Merry and Happy to you too.
Cheers
-j
On 23/12/2015 15:01, Lydia Heck wrote:
> Hi Jens and all,
>
> I have a script now that tars up directories per DiRAC project into
> tar files of specific size. Once one tar file is complete it is
> archived to RAL. Once the archive is complete the tar file is deleted
> and the next set of files is being archived.
>
> The chunk size at present is 256 GByte or slightly bigger depends on
> the size of files.
>
> The transfer of such a file takes ~15 minutes.
>
> The script needs some polishing and once I am totally happy I can run
> it non-interactively. I currently still have an interactive element in
> the script as the last debugging and other idea stages are not fully
> completed.
>
> Merry Christmas and a Happy New year.
>
> Lydia
>
>
>
>
> On Tue, 22 Dec 2015, Jensen, Jens (STFC,RAL,SC) wrote:
>
>> Hooray for downgrading!
>>
>> On 22/12/2015 13:49, Lydia Heck wrote:
>>>
>>> Done it. I have down-graded to 3.3.3-x and now the lot works.
>>>
>>> Lydia
>>>
>>>
>>> On Tue, 22 Dec 2015, Jensen, Jens (STFC,RAL,SC) wrote:
>>>
>>>> Weird! Which version are you using?
>>>>
>>>> We seem to have fts-rest-3.3.3-2 and fts-rest-cli-3.3.3 and
>>>> fts-rest-cloud-storage-3.3.3 and python-fts-3.3.3 but every other fts
>>>> package on the server is 3.3.2. (There is both a python-fts and an
>>>> fts-python - weird).
>>>>
>>>> Cheers
>>>> --jens
>>>>
>>>> On 22/12/2015 12:22, Lydia Heck wrote:
>>>>> Hi Jens,
>>>>>
>>>>> I have a script that I could test. However I now have an issue
>>>>> that the
>>>>>
>>>>> fts-transfer command does not work anymore with the error message
>>>>>
>>>>>
>>>>> fts client is connecting using the gSOAP interface. Consider changing
>>>>> your configured fts endpoint port to select the REST
>>>>> interface
>>>>>
>>>>> I am currently rebooting the system, but have you seen something
>>>>> similar once before?
>>>>>
>>>>> Best wishes,
>>>>> Lydia
>>>>>
>>>>>
>>>>>
>>>>>
>>>>>
>>>>>
>>>>> On Fri, 18 Dec 2015, Jens Jensen wrote:
>>>>>
>>>>>> Right, so the find suggestion at least would do a depth first
>>>>>> listing of
>>>>>> files-to-add, and tar I am guessing would also add files depth
>>>>>> first,
>>>>>> which I think meets your requirement, or close enough, of putting
>>>>>> related files into the same chunk.
>>>>>>
>>>>>> Using find-and-then-tar you could avoid building the following
>>>>>> archive
>>>>>> until the current one has been sent off to RAL. You'd just need
>>>>>> space
>>>>>> for the filelist.
>>>>>>
>>>>>> What I am thinking is:
>>>>>> 1. find <folder to be backed up> -newer <timestamp file> |<list
>>>>>> size and
>>>>>> full filename> >filelist
>>>>>> 2. Walk through filelist one line at a time adding up sizes and
>>>>>> filenames till a certain threshold size has been exceeded (say
>>>>>> 20GB or
>>>>>> 100,000 files, whichever comes firsts) or adding the next file will
>>>>>> take
>>>>>> us above a higher threshold (say 50GB)

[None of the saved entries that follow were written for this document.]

(** ** The tasks of a loop fill separate stretches *)

Lemma tasks_fill {bs : nat} (task : Z -> @DistArray T -> outcome (@DistArray T)) (m : nat) (lo hi : nat -> nat) (o g : list T) sz :
  length g = length o ->
  (forall t d l, (t < m)%nat -> holds bs d l -> size_ d = sz -> length l = length o ->
     (forall i, (lo t <= i < hi t)%nat -> l !! i = o !! i) ->
     exists d' l', task (Z.of_nat t) d = Done d' /\ holds bs d' l' /\ size_ d' = sz /\ length l' = length o /\
       (forall i, (lo t <= i < hi t)%nat -> l' !! i = g !! i) /\ (forall i, ~ (lo t <= i < hi t)%nat -> l' !! i = l !! i)) ->
  (forall t t' i, (lo t <= i < hi t)%nat -> (lo t' <= i < hi t')%nat -> t = t') ->
  (forall i, (forall t, (t < m)%nat -> ~ (lo t <= i < hi t)%nat) -> g !! i = o !! i) ->
  forall d order, order ≡ₚ seqZ 0 (Z.of_nat m) -> holds bs d o -> size_ d = sz ->
  exists d', tasks task order d = Done d' /\ holds bs d' g /\ size_ d' = sz.
Proof.
  intros Lg Htask Disj Hout.
  assert (K : forall order, NoDup order -> Forall (fun t => (t < m)%nat) order -> forall d l, holds bs d l -> size_ d = sz -> length l = length o ->
    (forall t i, t ∈ order -> (lo t <= i < hi t)%nat -> l !! i = o !! i) ->
    exists d' l', tasks task (map Z.of_nat order) d = Done d' /\ holds bs d' l' /\ size_ d' = sz /\
      (forall t i, t ∈ order -> (lo t <= i < hi t)%nat -> l' !! i = g !! i) /\
      (forall i, (forall t, t ∈ order -> ~ (lo t <= i < hi t)%nat) -> l' !! i = l !! i)).
  { induction order as [|t order IH]; intros Nd Fo d l H Hs Hl Ho; cbn [tasks map].
    { exists d, l. split_and!; try done. intros t i Hin. by apply not_elem_of_nil in Hin. }
    apply NoDup_cons in Nd as [Nt Nd]. apply Forall_cons in Fo as [Ft Fo].
    destruct (Htask t d l Ft H Hs Hl) as (d1 & l1 & -> & H1 & S1 & L1 & G1 & O1); [intros i; apply Ho; by left|]. cbn [bindo].
    destruct (IH Nd Fo d1 l1 H1 S1 L1) as (d' & l' & -> & H' & S' & G' & O').
    { intros t' i Hin Hi. rewrite O1; [apply (Ho t'); [by right|done]|]. intros Hi'. apply Nt. by rewrite (Disj t t' i Hi' Hi). }
    exists d', l'. split_and!; try done.
    - intros t' i Hin Hi. apply elem_of_cons in Hin as [->|Hin]; [|by apply (G' t')].
      rewrite O'; [by apply G1|]. intros t' Hin Hi'. apply Nt. by rewrite (Disj t t' i Hi Hi').
    - intros i Hi. rewrite O' by (intros t' Hin; apply Hi; by right). apply O1, Hi. by left. }
  intros d order Po H Hs.
  assert (exists on, order = map Z.of_nat on /\ on ≡ₚ seq 0 m) as (on & -> & Pn).
  { exists (map Z.to_nat order). assert (R : Forall (fun t => 0 <= t) order).
    { rewrite Po. apply Forall_forall. intros t Hin. apply elem_of_seqZ in Hin. lia. }
    split; [|etransitivity; [by apply Permutation_map|]].
    - clear -R. induction R as [|t order Ht _ IH]; [done|]. cbn [map]. rewrite Z2Nat.id, <- IH by done. done.
    - unfold seqZ. rewrite Nat2Z.id. clear. induction (seq 0 m) as [|t s IH]; [done|]. cbn [fmap list_fmap map] in *.
      rewrite Z.add_0_r, Nat2Z.id. by constructor. }
  assert (Nd : NoDup on) by (rewrite Pn; apply NoDup_seq).
  assert (Fo : Forall (fun t => (t < m)%nat) on) by (rewrite Pn; apply Forall_forall; intros t Hin; apply elem_of_seq in Hin; lia).
  destruct (K on Nd Fo d o H Hs eq_refl) as (d' & l' & -> & H' & S' & G & O); [done|].
  exists d'. split_and!; try done. replace g with l'; [done|]. apply list_eq. intros i.
  destruct (decide (Exists (fun t => (lo t <= i < hi t)%nat) on)) as [Hex|Hex].
  - apply Exists_exists in Hex as (t & Hin & Hi). by apply (G t).
  - rewrite O, Hout; [done| |].
    + intros t Ht Hi. apply Hex, Exists_exists. exists t. split; [|done]. rewrite Pn. apply elem_of_seq. lia.
    + intros t Hin Hi. apply Hex, Exists_exists. by exists t.
Qed.

(** ** What a loop does to the elements: it rearranges each stretch of [w] *)

Section Chunks.
Context (f : list T -> list T) (f_perm : forall s, f s ≡ₚ s).

Fixpoint chunks (k w : nat) (l : list T) : list T :=
  match k with O => l | S k => f (take w l) ++ chunks k w (drop w l) end.

Lemma chunks_perm k w l : chunks k w l ≡ₚ l.
Proof. revert l. induction k as [|k IH]; intros l; cbn [chunks]; [done|]. by rewrite f_perm, IH, take_drop. Qed.

Lemma chunks_seg k w l t : (t < k)%nat -> take w (drop (t * w) (chunks k w l)) = f (take w (drop (t * w) l)).
Proof.
  revert l t. induction k as [|k IH]; intros l t Ht; [lia|]. cbn [chunks].
  assert (Lf : length (f (take w l)) = (w `min` length l)%nat) by (by rewrite f_perm, length_take).
  assert (Nil : (length l < w)%nat -> chunks k w (drop w l) = []).
  { intros L. apply Permutation_nil_r. rewrite chunks_perm, drop_ge by lia. done. }
  destruct t as [|t].
  - rewrite Nat.mul_0_l, !drop_0. destruct (decide (w <= length l)%nat); [rewrite take_app_length'; [done|lia]|].
    rewrite Nil, app_nil_r by lia. apply take_ge. lia.
  - cbn [Nat.mul]. rewrite <- !drop_drop. destruct (decide (w <= length l)%nat).
    + rewrite drop_app_length' by lia. apply IH. lia.
    + rewrite Nil, app_nil_r, !drop_ge, take_nil by (rewrite ?length_drop; lia). symmetry. apply Permutation_nil_r. by rewrite f_perm.
Qed.

Lemma stretch_lookup k w n (src rest : list T) t i : (t < k)%nat -> (n <= length src)%nat -> (t * w <= i < (t * w + w) `min` n)%nat ->
  (chunks k w (take n src) ++ rest) !! i = f (take w (drop (t * w) (take n src))) !! (i - t * w)%nat.
Proof.
  intros Ht Ln Hi. rewrite lookup_app_l by (rewrite chunks_perm, length_take; lia).
  rewrite <- chunks_seg with (k := k) by done. rewrite lookup_take_lt by lia. rewrite lookup_drop. f_equal. lia.
Qed.

Lemma stretch_length w n (src : list T) t : (n <= length src)%nat ->
  length (f (take w (drop (t * w) (take n src)))) = (w `min` (n - t * w))%nat.
Proof. intros Ln. rewrite f_perm, length_take, length_drop, length_take. lia. Qed.

(** Tasks that write each its stretch have filled the array. *)
Lemma stretches_fill {bs : nat} (task : Z -> @DistArray T -> outcome (@DistArray T)) (m w n : nat) (src o : list T) sz (own : bool) :
  (n <= length src)%nat -> (n <= length o)%nat -> (own = true -> src = o) -> (n <= m * w)%nat ->
  (forall t d l, (t < m)%nat -> holds bs d l -> size_ d = sz -> length l = length o ->
     (own = true -> take w (drop (t * w) (take n l)) = take w (drop (t * w) (take n src))) ->
     exists d', task (Z.of_nat t) d = Done d' /\ holds bs d' (list_inserts (t * w) (f (take w (drop (t * w) (take n src)))) l) /\ size_ d' = sz) ->
  forall d order, order ≡ₚ seqZ 0 (Z.of_nat m) -> holds bs d o -> size_ d = sz ->
  exists d', tasks task order d = Done d' /\ holds bs d' (chunks m w (take n src) ++ drop n o) /\ size_ d' = sz.
Proof.
  intros Ls Lo Own Lm Htask. apply tasks_fill with (lo := fun t => (t * w)%nat) (hi := fun t => ((t * w + w) `min` n)%nat).
  - rewrite length_app, chunks_perm, length_take, length_drop. lia.
  - intros t d l Ht H Hs Hl Ho. destruct (Htask t d l Ht H Hs Hl) as (d' & E & H' & S').
    { intros Eo. rewrite (Own Eo) in *. apply list_eq. intros i. destruct (decide (i < w)%nat); [|rewrite !lookup_take_ge by lia; done].
      rewrite !lookup_take_lt, !lookup_drop by lia. destruct (decide (t * w + i < n)%nat); [|rewrite !lookup_take_ge by lia; done].
      rewrite !lookup_take_lt by lia. apply Ho. lia. }
    eexists d', _. split; [exact E|]. split; [exact H'|]. split; [done|]. pose proof (stretch_length w n src t Ls) as Lf.
    split; [by rewrite length_inserts|]. split; intros i Hi.
    + rewrite (stretch_lookup m w n src (drop n o) t) by done. rewrite list_lookup_inserts by lia. done.
    + destruct (decide (i < t * w)%nat); [by apply list_lookup_inserts_lt|]. apply list_lookup_inserts_ge. lia.
  - intros t t' i H1 H2. nia.
  - intros i Hi. destruct (decide (i < n)%nat).
    + exfalso. assert (0 < w)%nat by nia. apply (Hi (i / w)%nat).
      * apply Nat.Div0.div_lt_upper_bound. lia.
      * pose proof (Nat.div_mod_eq i w). pose proof (Nat.mod_upper_bound i w ltac:(lia)). lia.
    + rewrite lookup_app_r by (rewrite chunks_perm, length_take; lia). rewrite chunks_perm, length_take, lookup_drop. f_equal. lia.
Qed.
End Chunks.

(** ** Sorted stretches *)

Section Order.
Context (lt : T -> T -> bool) (std_sort : list T -> list T).
(** [x] may stand before [y]. *)
Definition le (x y : T) : Prop := lt y x = false.
Context (asym : forall x y, lt x y = true -> lt y x = false) (trans : forall x y z, le x y -> le y z -> le x z).
Context (sort_perm : forall l, std_sort l ≡ₚ l) (sort_sorted : forall l, StronglySorted le (std_sort l)).
#[local] Existing Instance less_dec.

Definition runs (w : nat) (l : list T) : Prop := forall t, StronglySorted le (take w (drop (t * w) l)).
Definition merge_halves (sub : nat) (s : list T) : list T := list_merge (less lt) (take sub s) (drop sub s).

Lemma merge_halves_perm sub s : merge_halves sub s ≡ₚ s.
Proof. unfold merge_halves. by rewrite merge_Permutation, take_drop. Qed.

Lemma merge_le xs ys : StronglySorted le xs -> StronglySorted le ys -> StronglySorted le (list_merge (less lt) xs ys).
Proof.
  revert ys. induction xs as [|x xs IH1]; intros ys H1 H2; [by rewrite list_merge_nil_l|].
  induction ys as [|y ys IH2]; [by rewrite list_merge_nil_r|]. rewrite list_merge_cons.
  apply StronglySorted_inv in H1 as K1. destruct K1 as [H1' F1]. apply StronglySorted_inv in H2 as K2. destruct K2 as [H2' F2].
  destruct (decide (less lt x y)) as [c|c]; unfold less in c; constructor; auto; rewrite merge_Permutation.
  - apply Forall_app. split; [done|]. constructor; [by apply asym|]. eapply Forall_impl; [exact F2|]. intros z Hz.
    apply (trans x y z); [by apply asym|done].
  - apply not_true_is_false in c. apply Forall_app. split; [|done]. constructor; [done|]. eapply Forall_impl; [exact F1|]. intros z Hz.
    by apply (trans y x z).
Qed.

Lemma chunks_runs f (f_perm : forall s, f s ≡ₚ s) k w l : (length l <= k * w)%nat ->
  (forall t, (t < k)%nat -> StronglySorted le (f (take w (drop (t * w) l)))) -> runs w (chunks f k w l).
Proof.
  intros L S t. destruct (decide (t < k)%nat).
  - rewrite (chunks_seg f f_perm k w l t) by done. by apply S.
  - rewrite drop_ge, take_nil by (rewrite (chunks_perm f f_perm k w l); nia). constructor.
Qed.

>>>>>> 3. Once a list has been found, tar it up, compress it, optionally
>>>>>> store
>>>>>> the contents (list) somewhere, send the tarball to RAL, and then
>>>>>> delete it.
>>>>>> 4. Go back to step 2 until the filelist has been completed.
>>>>>> 5. Touch the timestamp file
>>>>>> 6. sleep 24 hours (or whatever) and go to step 1.
>>>>>>
>>>>>> This would meet all our requirements and would be stupidly easy
>>>>>> to do.
>>>>>>
>>>>>> Cheers
>>>>>> --jens
>>>>>>
>>>>>>
>>>>>> On 17/12/2015 12:43, Lydia Heck wrote:
>>>>>>>
>>>>>>> Hi Jens,
>>>>>>>
>>>>>>> it took longer than I thought to tidy up the results from the
>>>>>>> meeting
>>>>>>> last week (I spent a full day on a spreadsheet :-) )
>>>>>>>
>>>>>>> However I am now going to look at the transfers again.
>>>>>>>
>>>>>>> I looked over the presentation you shared with us. And yes, that is
>>>>>>> the way it should go. There are some provisos:
>>>>>>>
>>>>>>> If I create 3 TB chunks, I need to have space for several of them:
>>>>>>>
>>>>>>> One being transfered, one in waiting and one being prepared. This
>>>>>>> will
>>>>>>> add 10 TB to the storage that is not available for the users;
>>>>>>> can be
>>>>>>> done, but needs to be factored in.
>>>>>>>
>>>>>>>
>>>>>>> If there is indeed a failure, then I need to identify where the
>>>>>>> data
>>>>>>> are that have been deleted, corrupted or whatever. If I "just"
>>>>>>> chunk
>>>>>>> the whole filesystem, that would be difficult, if not impossible to
>>>>>>> find. So I would need to arrange transfers by project, and even
>>>>>>> then
>>>>>>> the retrieval might physically not be possible, depending of how
>>>>>>> many
>>>>>>> of the chunks I would have to retrieve.
>>>>>>>
>>>>>>> I believe that currently the biggest top folder is ~500 TB.
>>>>>>>
>>>>>>> There would not be lots of jobs running, simply because there is
>>>>>>> not
>>>>>>> enough space to chunk that much.
>>>>>>>
>>>>>>> On the storage that I would like to archive there are more than 64M
>>>>>>> files.
>>>>>>>
>>>>>>> So would a "flat" chunking tar of all the filesystem be a "good"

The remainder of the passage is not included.